Minuscule 2491
- Text: Matthew 19-23, Mark 1:14-5:33; Mark 9:14-Luke 11:46
- Date: 12th century
- Script: Greek
- Now at: Staatsbibliothek zu Berlin Burgerbibliothek Bern Duke University
- Size: 26.3 cm by 20.4 cm
- Type: Byzantine text-type
- Category: V

= Minuscule 2491 =

Minuscule 2491 (in the Gregory-Aland numbering), is a Greek minuscule manuscript of the New Testament, on 61 parchment leaves (26.3 cm by 20.4 cm). It is dated paleographically to the 12th century. The text is written in one column per page, in 24 lines per page.

== Description ==
Formerly the codex contained the text of the four Gospels. To the present day survived only texts Matthew 19–23, Mark 1:14-5:33; Mark 9:14-Luke 11:46. Currently parts of the codex are held in three places. 36 leaves (Matthew 19–22; Mark 15:44-Luke 11:46) are housed at the Staatsbibliothek zu Berlin (Graec. qu. 90).

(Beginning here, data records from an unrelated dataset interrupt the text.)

Lemma stop_on_running_session_witness :
  state running_recognizer = RUNNING /\
  ws running_recognizer = Some 0%nat /\
  let r := stop (Acked 12 None) [(40%N, EvClose)] running_recognizer in
  count is_send r.1 = S (count is_send running_recognizer) /\
  ws r.1 = None /\
  WsClose 0 ∈ trace r.1.
Proof.
  assert (state running_recognizer = RUNNING) as Hrun by (by vm_compute).
  assert (ws running_recognizer = Some 0%nat) as Hw by (by vm_compute).
  split; [exact Hrun|]. split; [exact Hw|].
  destruct (stop_on_running_session running_recognizer 0 (Acked 12 None)
              [(40%N, EvClose)] Hrun Hw) as (_ & Hsend & _ & _ & Hnone & Hin).
  split_and!; [exact Hsend | exact Hnone | exact Hin].
Defined.
End stop_more.

(** *** What [stop] waits for *)

Section stop_wait.
Import SpeechRecognizer.
Implicit Types (s : SpeechRecognizer.t) (p w : nat) (a t : N).

Lemma settle_send_acked (timeout : Z) a (m1 m2 : string) :
  Z.of_N a < setTimeout_delay timeout ->
  settle_send timeout (Acked a None) m1 m2
  = {| at_ms := Z.of_N a; rejection := None |}.
Proof. intros Ha%Z.ltb_lt. unfold settle_send. by rewrite Ha. Qed.

Lemma await_done_resolved p (deadline now : Z) evs s :
  resolved p s = true -> await_done p deadline now evs s = (s, now).
Proof. intros H. destruct evs; simpl; by rewrite H. Qed.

24 leaves are housed at the Burgerbibliothek Bern (Cod. 784) in Bern, they contain text Mark 1:14-5:33; 9:14-15:44.

The only one leaf of the codex is located in the Kenneth Willis Clark Collection of the Duke University (Gk MS 22) at Durham. It was labelled as minuscule 2617 (Gregory-Aland), it contains text Matthew 22:31-23:10.

== Text ==

The Greek text of the codex is a representative of the Byzantine text-type. Aland placed it in Category V.